Collected data:
(** X7. The six navigation headers are set to their fixed values whatever
    the header builder returned under those names; every other header is
    kept as it was; and names stay unique. *)
Theorem navigation_headers_override (h : dict string) :
  (forall k v, In (k, v) NAVIGATION_HEADERS ->
     dict_get (navigation_headers h) k = Some v) /\
  (forall k, ~ In k (map fst NAVIGATION_HEADERS) ->
     dict_get (navigation_headers h) k = dict_get h k) /\
  (NoDup (keys h) -> NoDup (keys (navigation_headers h))).
Proof.
  split; [|split].
  - intros k v Hin. unfold navigation_headers. rewrite !dict_get_set.
    cbn [NAVIGATION_HEADERS In] in Hin.
    repeat (destruct Hin as [[= <- <-]|Hin]; [reflexivity|]).
    contradiction.
  - intros k Hnot. unfold navigation_headers. rewrite !dict_get_set.
    cbn [NAVIGATION_HEADERS map fst In] in Hnot.
    repeat match goal with
      | |- context [(?a =? k)%string] =>
          destruct (String.eqb_spec a k) as [Heq|_];
          [exfalso; apply Hnot; rewrite <- Heq; clear; cbn; auto 10|]
      end.
    reflexivity.
  - intros H. unfold navigation_headers. repeat apply nodup_keys_set. exact H.
Qed.

(** ** The tiered cascade *)

Lemma new_events_app (s s' : state) (evs : list event) :
  trace s' = trace s ++ evs -> new_events s s' = evs.
Proof.
  intros H. unfold new_events. rewrite H.
  rewrite skipn_app, skipn_all, Nat.sub_diag. reflexivity.
Qed.

Section CascadeProperties.

Variable session : Session.
Variable url : string.
Variable hdrs : dict string.
Variable timeout browser : pyval.
Variable proxies : option (dict string).

Local Notation "'cascade'" :=
  (_do_request session url hdrs timeout browser proxies).
Local Notation "'tier1'" := (make_kwargs hdrs timeout browser proxies true true).
Local Notation "'tier2'" := (make_kwargs hdrs timeout browser proxies false false).
Local Notation "'outcome1'" :=
  (tier1_outcome session url hdrs timeout browser proxies).
Local Notation "'outcome2'" :=
  (tier2_outcome session url hdrs timeout browser proxies).
Local Notation "'outcome3'" :=
  (tier3_outcome session url hdrs timeout browser proxies).

Ltac run_cascade :=
  unfold _do_request, _urllib_tier, _urllib_get, _single_get, try_except,
    bind, call, emit, raise, ret, adapt_response;
  cbn [world trace fst snd status_code].

Ltac split_outcomes :=
  unfold tier3_outcome, tier2_outcome, tier1_outcome, tier_ok in *;
  repeat match goal with
    | H : (_, _) = (_, _) |- _ => inversion H; subst; clear H
    | |- context [session_get ?a ?b ?c ?d] =>
        let r := fresh "r" in let w := fresh "w" in let E := fresh "E" in
        destruct (session_get a b c d) as [r w] eqn:E;
        cbn [fst snd world trace status_code] in *; destruct r;
        cbn [fst snd world trace status_code] in *
    | |- context [urlopen ?a ?b ?c ?d] =>
        let r := fresh "r" in let w := fresh "w" in let E := fresh "E" in
        destruct (urlopen a b c d) as [r w] eqn:E;
        cbn [fst snd world trace status_code] in *; destruct r;
        cbn [fst snd world trace status_code] in *
    | |- context [curl_status_code ?x =? 200] =>
        destruct (Z.eqb_spec (curl_status_code x) 200);
        cbn [negb fst snd world trace status_code] in *
    | |- context [adapted_status ?x =? 200] =>
        destruct (Z.eqb_spec (adapted_status x) 200);
        cbn [negb fst snd world trace status_code] in *
    end.

Ltac list_events :=
  repeat rewrite <- app_assoc; cbn [app];
  erewrite new_events_app by reflexivity;
  cbn [filter is_transport_call].

(** C1. The cascade calls Tier 1 first, with impersonation and proxy
    enabled; when Tier 1 raises or answers a status other than 200 it calls
    Tier 2 with both disabled; when Tier 2 fails in the same way it calls
    Tier 3, the [urllib] client; and a status other than 200 from Tier 3
    ends the cascade with an [UpstreamException] whose details are
    [{"status": <observed>}]. *)
Theorem cascade_escalation (s : state) :
  let calls := filter is_transport_call (new_events s (snd (cascade s))) in
  let t1 := fst (outcome1 (world s)) in
  let t2 := fst (outcome2 (world s)) in
  let t3 := fst (outcome3 (world s)) in
  (exists rest, calls = EvGet url tier1 :: rest) /\
  kw_impersonate tier1 = (if truthy browser then Some browser else None) /\
  kw_proxies tier1 = (if proxies_truthy proxies then proxies else None) /\
  (tier_ok t1 = false ->
   exists rest, calls = EvGet url tier1 :: EvGet url tier2 :: rest) /\
  kw_impersonate tier2 = None /\
  kw_proxies tier2 = None /\
  (tier_ok t1 = false -> tier_ok t2 = false ->
   calls = [EvGet url tier1; EvGet url tier2; EvUrlopen url hdrs timeout]) /\
  (tier_ok t1 = false -> tier_ok t2 = false ->
   forall raw, t3 = Ok raw ->
   adapted_status (resp_status raw) <> 200 ->
   fst (cascade s) =
     Raise (new_UpstreamException
              (download_failed_message
                 (str_of_int (adapted_status (resp_status raw))))
              [("status", PyInt (adapted_status (resp_status raw)))])).
Proof.
  cbv zeta. repeat split; try reflexivity.
  - run_cascade. split_outcomes; list_events; eexists; reflexivity.
  - run_cascade. split_outcomes; intros Hf; try discriminate Hf;
      list_events; eexists; reflexivity.
  - run_cascade. split_outcomes; intros Hf1 Hf2;
      try discriminate Hf1; try discriminate Hf2;
      list_events; reflexivity.
  - run_cascade.
    split_outcomes; intros Hf1 Hf2 raw Hraw Hst;
      try discriminate Hf1; try discriminate Hf2; try discriminate Hraw;
      injection Hraw as <-; try contradiction; reflexivity.
Qed.

(** C2. At every tier success is a response of status 200 and nothing
    else: that response is returned as it is and no later tier is called,
    while any other status is the failure of the tier. *)
Theorem success_is_status_200 (s : state) :
  let calls := filter is_transport_call (new_events s (snd (cascade s))) in
  let t1 := fst (outcome1 (world s)) in
  let t2 := fst (outcome2 (world s)) in
  let t3 := fst (outcome3 (world s)) in
  (forall imp prox resp w,
     session_get session url
       (make_kwargs hdrs timeout browser proxies imp prox) (world s)
     = (Ok resp, w) ->
     fst (_single_get session url hdrs timeout browser proxies imp prox s) =
       if curl_status_code resp =? 200 then Ok resp
       else Raise (new_UpstreamException
                     (download_failed_message
                        (str_of_int (curl_status_code resp)))
                     [("status", PyInt (curl_status_code resp))])) /\
  (forall resp, t1 = Ok resp -> curl_status_code resp = 200 ->
     fst (cascade s) = Ok (CurlResp resp) /\
     calls = [EvGet url tier1]) /\
  (tier_ok t1 = false ->
   forall resp, t2 = Ok resp -> curl_status_code resp = 200 ->
     fst (cascade s) = Ok (CurlResp resp) /\
     calls = [EvGet url tier1; EvGet url tier2]) /\
  (tier_ok t1 = false -> tier_ok t2 = false ->
   forall raw, t3 = Ok raw -> adapted_status (resp_status raw) = 200 ->
     fst (cascade s) = Ok (SimpleResp (adapt_response raw)) /\
     calls = [EvGet url tier1; EvGet url tier2; EvUrlopen url hdrs timeout]) /\
  (forall r, fst (cascade s) = Ok r -> response_status r = 200).
Proof.
  cbv zeta. split; [|split; [|split; [|split]]].
  - intros imp prox resp w E. run_cascade. rewrite E.
    destruct (Z.eqb_spec (curl_status_code resp) 200); reflexivity.
  - run_cascade. split_outcomes; intros resp Hr Hst;
      try discriminate Hr; injection Hr as <-; try contradiction.
    split; [reflexivity | list_events; reflexivity].
  - run_cascade. split_outcomes; intros Hf resp Hr Hst;
      try discriminate Hf; try discriminate Hr; injection Hr as <-;
      try contradiction;
      (split; [reflexivity | list_events; reflexivity]).
  - run_cascade. split_outcomes; intros Hf1 Hf2 raw Hr Hst;
      try discriminate Hf1; try discriminate Hf2; try discriminate Hr;
      injection Hr as <-; try contradiction;
      (split; [reflexivity | list_events; reflexivity]).
  - run_cascade. split_outcomes; intros r Hr; try discriminate Hr;
      injection Hr as <-; cbn [response_status status_code]; assumption.
Qed.

Lemma cascade_only_emits :
  only_emits (cascade_event url hdrs timeout browser proxies) cascade.
Proof.
  intros s. run_cascade.
  split_outcomes; repeat rewrite <- app_assoc; cbn [app];
    eexists; (split; [reflexivity|]);
    repeat (apply Forall_cons || apply Forall_nil); cbn; auto.
Qed.

Lemma cascade_first_call s :
  exists rest, trace (snd (cascade s)) = trace s ++ EvGet url tier1 :: rest.
Proof.
  run_cascade.
  split_outcomes; repeat rewrite <- app_assoc; cbn [app];
    eexists; reflexivity.
Qed.


Lemma cascade_ok_is_200 (s : state) r :
  fst (cascade s) = Ok r -> response_status r = 200.
Proof.
  run_cascade. split_outcomes; intros Hr; try discriminate Hr;
    injection Hr as <-; cbn [response_status status_code]; assumption.
Qed.

Lemma cascade_tier3_raises (s : state) e :
  tier_ok (fst (outcome1 (world s))) = false ->
  tier_ok (fst (outcome2 (world s))) = false ->
  fst (outcome3 (world s)) = Raise e ->
  fst (cascade s) = Raise e.
Proof.
  run_cascade. split_outcomes; intros Hf1 Hf2 Hr;
    try discriminate Hf1; try discriminate Hf2; try discriminate Hr;
    injection Hr as <-; reflexivity.
Qed.
(** * OmegaDLG: a shallow embedding of the fetch-and-assemble pipeline

    The definitions below follow [main.py] function by function.  A Python
    [str] is the string of the bytes of its UTF-8 encoding ([string]), a
    Python [int] is a [Z] (or a [nat] for counters that start at zero and
    only grow), exceptions are explicit results, and the file system, the
    console and the network appear as explicit state, traces and oracles.
    The layout rule is given twice: on exact rationals ([Layout]), and on
    floats with their range, infinities and NaN ([FloatLayout]), rounding
    within the range left aside in both.  Paths are POSIX paths,
    directories exist as soon as a file lies in them (so [os.makedirs] has
    nothing to do), and writing a file succeeds.  The size probes of the
    first thread pool run concurrently, in an order that the scheduler
    decides; the download jobs of the second pool write to different files
    and are run one after the other, in the order in which they were
    submitted. *)

From Stdlib Require Import ZArith QArith Qabs Lia List Bool Ascii String.
From Stdlib Require Import DecimalString Sorted.
From Stdlib Require DecimalPos DecimalZ.
From stdpp Require Import base option gmap strings.
Import ListNotations.

Local Open Scope string_scope.
Local Open Scope list_scope.

(** ** Python string primitives *)

Module PyStr.

(** [str.lower()] on the ASCII range: only [A]..[Z] change. *)
Definition lower_ascii (c : ascii) : ascii :=
  let n := nat_of_ascii c in
  if (65 <=? n)%nat && (n <=? 90)%nat then ascii_of_nat (n + 32) else c.

Fixpoint lower (s : string) : string :=
  match s with
  | EmptyString => EmptyString
  | String c r => String (lower_ascii c) (lower r)
  end.

(** [s.startswith(p)] *)
Definition startswith (s p : string) : bool := String.prefix p s.

Fixpoint rev_string (s : string) : string :=
  match s with
  | EmptyString => EmptyString
  | String c r => rev_string r +:+ String c EmptyString
  end.

(** [s.endswith(p)] *)
Definition endswith (s p : string) : bool :=
  String.prefix (rev_string p) (rev_string s).

(** [s.endswith((p1, ..., pn))] *)
Definition endswith_any (s : string) (ps : list string) : bool :=
  existsb (endswith s) ps.

(** [s.startswith((p1, ..., pn))] *)
Definition startswith_any (s : string) (ps : list string) : bool :=
  existsb (startswith s) ps.

(** [x in [s1, ..., sn]] for strings *)
Definition str_in (x : string) (l : list string) : bool :=
  existsb (String.eqb x) l.

(** [s.rstrip(chars)]: drop every trailing character that satisfies [p]. *)
Fixpoint rstrip_by (p : ascii -> bool) (s : string) : string :=
  match s with
  | EmptyString => EmptyString
  | String c r =>
      match rstrip_by p r with
      | EmptyString => if p c then EmptyString else String c EmptyString
      | r' => String c r'
      end
  end.

(** [s.lstrip(chars)] *)
Fixpoint lstrip_by (p : ascii -> bool) (s : string) : string :=
  match s with
  | EmptyString => EmptyString
  | String c r => if p c then lstrip_by p r else s
  end.

(** Every character of [s] satisfies [p]. *)
Fixpoint all_chars (p : ascii -> bool) (s : string) : bool :=
  match s with
  | EmptyString => true
  | String c r => p c && all_chars p r
  end.

Definition is_slash (c : ascii) : bool := Ascii.eqb c "/"%char.

(** [str.isspace] on the ASCII range: TAB, LF, VT, FF, CR, FS, GS, RS, US
    and the space. *)
Definition is_space (c : ascii) : bool :=
  let n := nat_of_ascii c in
  ((9 <=? n)%nat && (n <=? 13)%nat) || ((28 <=? n)%nat && (n <=? 32)%nat).

(** [s.strip()] for a string of ASCII characters. *)
Definition strip (s : string) : string := lstrip_by is_space (rstrip_by is_space s).

Definition byte_is (n : nat) (c : ascii) : bool := (nat_of_ascii c =? n)%nat.

(** The white space of [str.isspace] beyond ASCII, by the bytes of its
    UTF-8 encoding: U+0085 and U+00A0 take two bytes, U+1680, U+2000 to
    U+200A, U+2028, U+2029, U+202F, U+205F and U+3000 three. *)
Definition is_space2 (c d : ascii) : bool :=
  byte_is 194 c && (byte_is 133 d || byte_is 160 d).

Definition is_space3 (c d e : ascii) : bool :=
  (byte_is 225 c && byte_is 154 d && byte_is 128 e)
  || (byte_is 226 c && byte_is 128 d
      && (((128 <=? nat_of_ascii e)%nat && (nat_of_ascii e <=? 138)%nat)
          || byte_is 168 e || byte_is 169 e || byte_is 175 e))
  || (byte_is 226 c && byte_is 129 d && byte_is 159 e)
  || (byte_is 227 c && byte_is 128 d && byte_is 128 e).

(** The number of bytes of the white-space character at the start of [s],
    [0] when [s] starts with none. *)
Definition space_width (s : string) : nat :=
  match s with
  | String c (String d (String e _)) =>
      if is_space c then 1 else if is_space2 c d then 2
      else if is_space3 c d e then 3 else 0
  | String c (String d EmptyString) =>
      if is_space c then 1 else if is_space2 c d then 2 else 0
  | String c EmptyString => if is_space c then 1 else 0
  | EmptyString => 0
  end.
(** The loop [for attempt in range(max_retries)] of [_parse_json]. *)
Fixpoint parse_loop (remaining attempt max_retries : nat)
  (response_text original_text : string) : res json :=
  match remaining with
  | 0 => Raise (Exn Exception parse_exhausted_message)
  | S remaining' =>
      match json_loads response_text with
      | Decoded result => Ok result
      | NotDecoded e =>
          let fallback :=
            if bool_decide (attempt < max_retries - 1)
            then parse_loop remaining' (S attempt) max_retries
                            (clean response_text) original_text
            else
              match first_object_candidate original_text with
              | Some candidate =>
                  match json_loads candidate with
                  | Decoded result => Ok result
                  | NotDecoded _ => Raise (parse_failure e)
                  end
              | None => Raise (parse_failure e)
              end in
          if contains "Extra data" (error_message e) then
            match raw_decode response_text with
            | Decoded result => Ok result
            | NotDecoded _ => fallback
            end
          else fallback
      end
  end.

Definition _parse_json (response_text : string) : res json :=
  parse_loop 3 0 3 response_text response_text.

(** ** [generate_json] *)

Definition generate_json (response : res completion) : res json :=
  response_text ← generate response;
  _parse_json response_text.

End LLMClient.

(* ===================================================================== *)
(** * Reading the record a model call returned *)
(* ===================================================================== *)

Module Record.

(** The dictionary a decoded object stands for: of two pairs with the same
    key the later one counts. *)
Definition dict_of (kvs : list (string * json)) : gmap string json :=
  list_to_map (rev kvs).

(** [result.get(...)] needs a dictionary: any other value has no [get]. *)
Definition as_dict (v : json) : res (gmap string json) :=
  match v with
  | JObj kvs => Ok (dict_of kvs)
  | _ => Raise (Exn AttributeError "object has no attribute 'get'")
  end.

End Record.

(* ===================================================================== *)
(** * core/step4_5_self_review.py *)
(* ===================================================================== *)

Module SelfReview.
Import LLMClient Record.

(** [_matrix_to_markdown(matrix)]. *)
Definition table_line (cells : list string) : string :=
  "| " +:+ join " | " cells +:+ " |".

Definition _matrix_to_markdown (matrix : list (list string)) : string :=
  match matrix with
  | [] => ""
  | header :: rows =>
      join (String (PyJson.chr 10) "")
           (table_line header
            :: table_line (replicate (length header) "---")
            :: (table_line <$> rows))
  end.

(** The result returned when the review failed. *)
Definition review_failed : gmap string json :=
  {[ "has_issues" := JBool false;
     "issues" := JArr [];
     "overall_quality" := JStr "レビュー失敗";
     "confidence_score" := JReal "0.5" ]}.

(** [f"{confidence:.2f}"] accepts a number and nothing else. *)
Definition format_2f (v : json) : res unit :=
  match v with
  | JNum _ | JReal _ | JBool _ => Ok ()
  | JStr _ => Raise (Exn ValueError "Unknown format code 'f' for object of type 'str'")
  | _ => Raise (Exn TypeError "unsupported format string passed to __format__")
  end.

(** The loop that logs [issue.get('description', 'N/A')] for every issue:
    iterating a list yields its elements, iterating a text or a dictionary
    yields texts, which have no [get]. *)
Definition log_issues (issues : json) : res unit :=
  match issues with
  | JArr l =>
      if forallb (fun issue => match issue with JObj _ => true | _ => false end) l
      then Ok ()
      else Raise (Exn AttributeError "object has no attribute 'get'")
  | JStr s =>
      if bool_decide (s = "") then Ok ()
      else Raise (Exn AttributeError "'str' object has no attribute 'get'")
  | JObj kvs =>
      if bool_decide (kvs = []) then Ok ()
      else Raise (Exn AttributeError "'str' object has no attribute 'get'")
  | _ => Raise (Exn TypeError "object is not iterable")
  end.

Section Review.

(** [self.prompt_template.format(job_description=..., matrix=...)]: the
    template is a file outside the sources; formatting it may raise. *)
Variable format_prompt : string -> string -> res string.

(** The service behind [self.llm], by prompt. *)
Variable service : string -> res completion.

(** The body of the [try]. *)
Definition review_body (matrix : list (list string)) (job_description : string)
  : res (gmap string json) :=
  let matrix_markdown := _matrix_to_markdown matrix in
  prompt ← format_prompt job_description matrix_markdown;
  parsed ← generate_json (service prompt);
  result ← as_dict parsed;
  let has_issues := default (JBool false) (result !! "has_issues") in
  let issues := default (JArr []) (result !! "issues") in
  let confidence := default (JReal "0.0") (result !! "confidence_score") in
  _ ← format_2f confidence;
  _ ← py_len issues;
  _ ← (if truthy has_issues then log_issues issues else Ok ());
  Ok result.

(** [review(matrix, job_description, personas, axes)]; the personas and the
    axes are not read. *)
Definition review (matrix : list (list string)) (job_description : string)
  : res (gmap string json) :=
  try_except (review_body matrix job_description) (fun _ => Ok review_failed).
(** * Radio station proxy: a model of [backend/server.py]

    The server is a FastAPI application that forwards requests to one of the
    Radio-Browser mirrors and reshapes the JSON it gets back.  This file
    embeds the request forwarder, the route handlers and the status-check
    log as Rocq functions, and proves properties of them.

    Conventions:
    - a Python [int] is a [Z], a [str] a [string], a [dict] with string keys
      a [gmap string _], a [float] a [spec_float];
    - a coroutine is a function of the world (random source, network, sent
      requests, database) returning a result and the new world;
    - an exception is a value of [exn]; [Raise e] is a raised exception. *)

From stdpp Require Import gmap strings list fin_maps pretty.
From Stdlib Require Import ZArith Floats.SpecFloat.

Set Warnings "-register-all".
Open Scope Z_scope.

(** ** Exceptions and results *)

(** The subclasses of [Exception] the server distinguishes.  [Error cls msg]
    is an exception of any other class [cls] whose [str] is [msg].  What is
    not an [Exception] (a cancellation, an interrupt) is not modelled. *)
Inductive exn :=
| HTTPException (status_code : Z) (detail : string)
| TimeoutError (msg : string)
| Error (cls : string) (msg : string).

(** [str(e)].  An [HTTPException] prints as its status code and detail. *)
Definition str (e : exn) : string :=
  match e with
  | HTTPException status_code detail => pretty status_code +:+ ": " +:+ detail
  | TimeoutError msg => msg
  | Error _ msg => msg
  end.
(** X8.  [ApplyTransaction] has two kinds of outcome and no other.  On
    an error there is no receipt, the gas returned is zero and the
    running gas total is what it was.  Otherwise the error is nil and
    there is a receipt: its [GasUsed] is the gas returned, its
    [CumulativeGasUsed] is the running total with that gas added - which
    is the total handed on -, its [TxHash] is the transaction's, its
    logs are the ones the world state holds for that hash, its status is
    one of the two status values, and after Byzantium it carries no
    state root. *)
Theorem ApplyTransaction_outcomes config bc author pool statedb header tx
    total cfg :
  (exists e sh,
      ApplyTransaction P config bc author pool statedb header tx total cfg
      = (None, 0, Some e, sh)
      /\ sh_usedGas sh = total)
  \/ (exists receipt sh,
         ApplyTransaction P config bc author pool statedb header tx total cfg
         = (Some receipt, GasUsed receipt, None, sh)
         /\ CumulativeGasUsed receipt = u64_add total (GasUsed receipt)
         /\ sh_usedGas sh = CumulativeGasUsed receipt
         /\ TxHash receipt = tx_Hash tx
         /\ Logs receipt = GetLogs (tx_Hash tx) (sh_statedb sh)
         /\ (IsByzantium config (Number header) = true ->
             PostState receipt = [])
         /\ (Status receipt = ReceiptStatusFailed
             \/ Status receipt = ReceiptStatusSuccessful)).
Proof. apply ApplyTransaction_shape. Qed.

(** X9.  A transaction turned away before any gas is bought - its
    signer does not resolve, or its pre-check fails (nonce too high or
    too low, balance below the gas cost, pool below the gas limit) -
    leaves the gas pool, the world state and the running gas total
    exactly as they were: the caller may go on with the next transaction
    as if this one had never been tried. *)
Theorem ApplyTransaction_rejection_is_clean config bc author pool statedb
    header tx total cfg e :
  tx_signer_err tx = Some e
  \/ (tx_signer_err tx = None
      /\ fst (preCheck
                (NewStateTransition
                   (NewEVM (NewEVMContext (tx_message tx) header bc author)
                      config cfg) statedb (tx_message tx) pool)) = Some e) ->
  ApplyTransaction P config bc author pool statedb header tx total cfg
  = (None, 0, Some e,
     {| sh_gp := pool; sh_statedb := statedb; sh_usedGas := total |}).
Proof.
  intros [Hsig | [Hsig Hpre]].
  - unfold ApplyTransaction, AsMessage. rewrite Hsig. reflexivity.
  - destruct (preCheck
                (NewStateTransition
                   (NewEVM (NewEVMContext (tx_message tx) header bc author)
                      config cfg) statedb (tx_message tx) pool))
      as [e0 st'] eqn:Hpc.
    cbn [fst] in Hpre. subst e0.
    rewrite (ApplyTransaction_cases P _ _ _ _ _ _ _ _ _ _ _ Hsig
               (TransitionDb_rejects P _ _ _ Hpc)).
    reflexivity.
Qed.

### To do
State how many lines of the entries above include the word "fallback", offering no text other than the number.

### Solution for this task
3